We hebben in Europa twaalf landen met een vorst als staatshoofd. Die staat op de betaalmunten van diverse landen en vrijwel altijd met hun gezichten van opzij, in profiel. Dat is om meerdere redenen.

Traditioneel: muntportretten in profiel
De traditie om portretten op munten in profiel weer te geven is al heel oud. Al van ver voor onze jaartelling. In de loop van de tijd werden de muntportretten steeds beter. Vanaf de eerste eeuw n. Chr. zijn de Romeinse Keizers goed te herkennen aan hun portretten op hun munten. Na het Romeinse Keizerrijk verdwenen munten vrijwel totaal uit het betalingsverkeer. Pas in de late middeleeuwen ging men ze weer slaan. Vaak met de portretten van de vorsten in profiel.  

De Renaissance
Rond 1500 bloeide tijdens de Renaissance de beeldende kunst.

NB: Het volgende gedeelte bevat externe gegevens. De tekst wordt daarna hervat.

(* ===== verification/ScmExamples.v ===== *)
(** A concrete reporter beside a quiet store, and the theorems about reporters
    on it: one build whose first status waits for its retry. *)

From Stdlib Require Import Ascii.
From stdpp Require Import base gmap strings list pretty sorting numbers.
From S2P Require Import Prelude GoLib GoPath GoText Domain Repository BuildRepo DeliverySpec.
From S2P Require Import ScmDelivery ScmRepo ScmFacts ScmSpec ScmViews ScmOutcomes ScmThms ScmProps.
From S2P Require Import ScmRecover ScmClaims ScmReporter ScmRequests ScmReporterThms ScmSending ScmDrain.

Open Scope go_scope.
Open Scope Z_scope.

(** ** The surroundings *)

#[local] Instance ex_errors : SendErrors := {|
  Error := λ _, "unreachable";
  netTimeout := λ _, false;
  publisherError := λ err, match err with Errorf reason => Some (false, reason) | _ => None end;
|}.

Definition ex_uuid (n : nat) : string := string_of_list (replicate (S n) "u"%char).

Lemma ex_uuid_trimmed n : TrimSpace (ex_uuid n) = ex_uuid n.
Proof.
  assert (H : ∀ p1 p2 p3, p1 "u"%char = false → (∀ a, p2 "u"%char a = false) →
    (∀ a b, p3 "u"%char a b = false) → leads p1 p2 p3 (replicate (S n) "u"%char) = false).
  { intros p1 p2 p3 H1 H2 H3. destruct n as [|[|n]]; simpl; by rewrite H1, ?H2, ?H3. }
  apply TrimSpace_id; unfold ex_uuid; rewrite string_to_of_list; [by apply H|].
  rewrite reverse_replicate. apply H; intros;
    unfold space2, space3; simpl; by rewrite ?andb_false_r.
Qed.

Lemma ex_uuid_inj i j : ex_uuid i = ex_uuid j → i = j.
Proof.
  intros E%(f_equal (λ s, length (string_to_list s))). unfold ex_uuid in E.
  rewrite !string_to_of_list, !length_replicate in E. lia.
Qed.

(** The publisher gives one answer always. *)
Definition ex_surroundings (answer : option error) : Surroundings := {|
  e_clock := λ n, 1000 + Z.of_nat n;
  e_uuid := ex_uuid;
  e_project := λ id, inl (mkProject id "demo" "demo" None false 1 1);
  e_publisher := λ _ _, answer;
  e_others := λ _ stores, stores;
|}.

Definition ex_reporter : SCMStatusReporter :=
  mkSCMStatusReporter "https://ci.example" "w9" 10 defaultSCMStatusRetryPolicy.

Definition ex_build : Build :=
  zero_Build <| b_ID := "b2" |> <| b_AttemptNumber := 2 |> <| b_CreatedAt := 20 |>
    <| b_Status := BuildStatusSuccess |> <| b_JobID := Some "job" |>
    <| b_CommitSHA := Some "sha2" |> <| b_RegisteredRepositoryID := Some "r1" |>
    <| b_SCMConnectionID := Some "c1" |> <| b_ProviderRepositoryID := Some "p1" |>.

Definition ex_waiting_store : SCMStatusDeliveryRepository :=
  run_scm_calls ex_failed NewSCMStatusDeliveryRepository.

Definition ex_builds : BuildRepository := mkBuildRepository {["b2" := ex_build]} ∅ 1 ∅.

Definition ex_world : World :=
  mkWorld ex_builds ex_waiting_store [] 0 0 0.

Lemma ex_surroundings_ok answer : surroundings_ok ex_birth (ex_surroundings answer).
Proof.
  split; simpl.
  - done.
  - done.
  - intros i. unfold zero_time. lia.
  - intros i. split; [apply ex_uuid_trimmed|done].
  - apply ex_uuid_inj.
Qed.

Lemma ex_quiet answer : quiet (ex_surroundings answer).
Proof. split; simpl; [done|]. intros i. unfold zero_time. lia. Qed.

Lemma ex_policy_ok : policy_ok (rp_retryPolicy ex_reporter).
Proof. split_and!; vm_compute; done. Qed.

Lemma ex_world_ok answer : world_ok ex_birth (ex_surroundings answer) ex_world.
Proof.
  split.
  - apply run_scm_calls_reachable; [constructor|].
    unfold ex_failed, ex_acquire. cbn [scm_guarded scm_guard]. unfold born. solve_scm_guard.
  - intros i _. change (e_uuid (ex_surroundings answer) i) with (ex_uuid i).
    change (w_deliveries ex_world) with ex_waiting_store.
    assert (E : sr_deliveries ex_waiting_store = {["d2" := deliveryAt ex_waiting_store "d2"]})
      by (vm_compute; reflexivity).
    rewrite E. apply lookup_singleton_ne. destruct i; discriminate.
Qed.

Definition ex_waiting : SCMStatusDelivery := deliveryAt ex_waiting_store "d2".

Lemma ex_waiting_stored : stored_in ex_world ex_waiting.
Proof. vm_compute. reflexivity. Qed.

(** The only build is not superseded. *)
Lemma ex_build_current build d : b_ID build = b_ID ex_build → ¬ superseded_by ex_builds build d.
Proof.
  intros Ei (jobID&id&other&_&_&Hid&_&Hne&_). apply Hne. rewrite Ei.
  unfold ex_builds in Hid. cbn [br_builds] in Hid. by apply lookup_singleton_Some in Hid as [_ <-].
Qed.

Lemma ex_waiting_sendable : sendable ex_world ex_waiting.
Proof.
  split; [vm_compute; reflexivity|]. exists (cloneBuildApplicationVersion ex_build).
  split; [vm_compute; reflexivity|]. apply (ex_build_current (cloneBuildApplicationVersion ex_build)). reflexivity.
Qed.

(** ** The theorems *)

Lemma reporter_keeps_streams_witness :
  scm_reachable ex_birth
    (w_deliveries (NotifyBuildStatus (ex_surroundings None) ex_reporter ex_build ex_world).1).
Proof.
  pose proof (reporter_keeps_streams ex_birth (ex_surroundings None) ex_reporter
    (ex_surroundings_ok None) ltac:(vm_compute; discriminate) ex_world ex_build 25 (ex_world_ok None)) as H.
  cbv zeta in H. refine (proj1 (Forall_inv (H _))).
  split; vm_compute; reflexivity.
Defined.


(** The publisher refuses for good: the status fails, and the error is told. *)
Definition ex_claimed_world : World :=
  mkWorld ex_builds
    (run_scm (ex_acquire "d2" "b2" "sha2" SCMCommitStatusStateSuccess "w9" 140)
       NewSCMStatusDeliveryRepository) [] 0 0 0.

Definition ex_claimed : SCMStatusDelivery := deliveryAt (w_deliveries ex_claimed_world) "d2".

Lemma ex_claimed_facts :
  scm_reachable ex_birth (w_deliveries ex_claimed_world) ∧
  sr_deliveries (w_deliveries ex_claimed_world) !! sd_ID ex_claimed = Some ex_claimed ∧
  held (rp_claimOwner ex_reporter) 140 ex_claimed.
Proof.
  split_and!.
  - apply scm_call; [constructor|]. unfold ex_acquire. cbn [scm_guard]. unfold born. solve_scm_guard.
  - vm_compute. reflexivity.
  - exists 150. vm_compute. reflexivity.
Qed.

Lemma ex_claimed_build :
  BuildRepository_GetByID (sd_BuildID ex_claimed) ex_builds =
    (cloneBuildApplicationVersion ex_build, None).
Proof. vm_compute. reflexivity. Qed.

Lemma ex_claimed_asked answer asked f :
  fate (ex_surroundings answer) ex_claimed_world ex_claimed asked f → asked = true.
Proof.
  destruct 1 as [b err Hg|b Hg Hsup| |]; [| |done..];
    change (w_builds ex_claimed_world) with ex_builds in Hg; rewrite ex_claimed_build in Hg.
  - by apply pair_equal_spec in Hg as [_ ?].
  - change (w_builds ex_claimed_world) with ex_builds in Hsup.
    apply pair_equal_spec in Hg as [Ei _].
    apply ex_build_current in Hsup; [done|]. rewrite <-Ei. reflexivity.
Qed.


(** It is recorded and told. *)
Example refused_status :
  let x := executeClaimedDelivery (ex_surroundings (Some (Errorf "rejected"))) ex_reporter ex_claimed
             None ex_claimed_world in
  x.2 = (scmStatusExecutionOutcomePermanentlyFailed, Some (Errorf "rejected")) ∧
  sd_Status (deliveryAt (w_deliveries x.1) "d2") = SCMStatusDeliveryStatusFailedPermanent.
Proof. vm_compute. by split. Qed.

(** The status that is planned for the build. *)
Definition ex_planned : SCMStatusDelivery :=
  match (planDelivery (ex_surroundings None) ex_reporter ex_build ex_world).2 with
  | inl (Some d) => d
  | _ => zero_SCMStatusDelivery
  end.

De medailleurs konden steeds beter goede en gelijkende portretten maken voor op munten en medailles. Ze zetten de traditie om deze afbeeldingen in profiel te maken voort. Ook omdat je een persoon in profiel snel kunt herkennen aan zijn silhouet.

Verdere eisen die een munt aan het materiaal stelt
Tot ongeveer 1750 werden munten met de hand geslagen. Als de munt een geringe diepte, reliëf, had, was de kans op een goede slag het grootst. Een portret in profiel heeft minder diepte nodig om goed te lijken dan een portret en face. Bovendien was zilver en goud heel kostbaar. Als je daar munten van sloeg, konden die niet te dik zijn. Dat was nog een reden om de portretten in profiel te maken.

Ook vandaag nog
Vanaf 1750 kwamen er schroefpersen om munten te slaan. Dat ging veel sneller en ook met veel minder misslagen dan met de hand. Maar ook deze schroefpersen werkten het snelst en het best met munten met een laag reliëf, dus met het portret in profiel. Dat geldt ook tegenwoordig nog voor onze moderne, elektrische en hydraulische muntpersen. Hoe lager het reliëf, hoe meer munten er snel geslagen kunnen worden, soms wel tot 40.000 per uur.

Fascinerend aan de muntportretten in profiel vind ik vooral dat ze al meer dan 25 eeuwen bestaan. Ze zullen ons nog lang vergezellen. Dat is ook goed nieuws voor verzamelaars in de toekomst.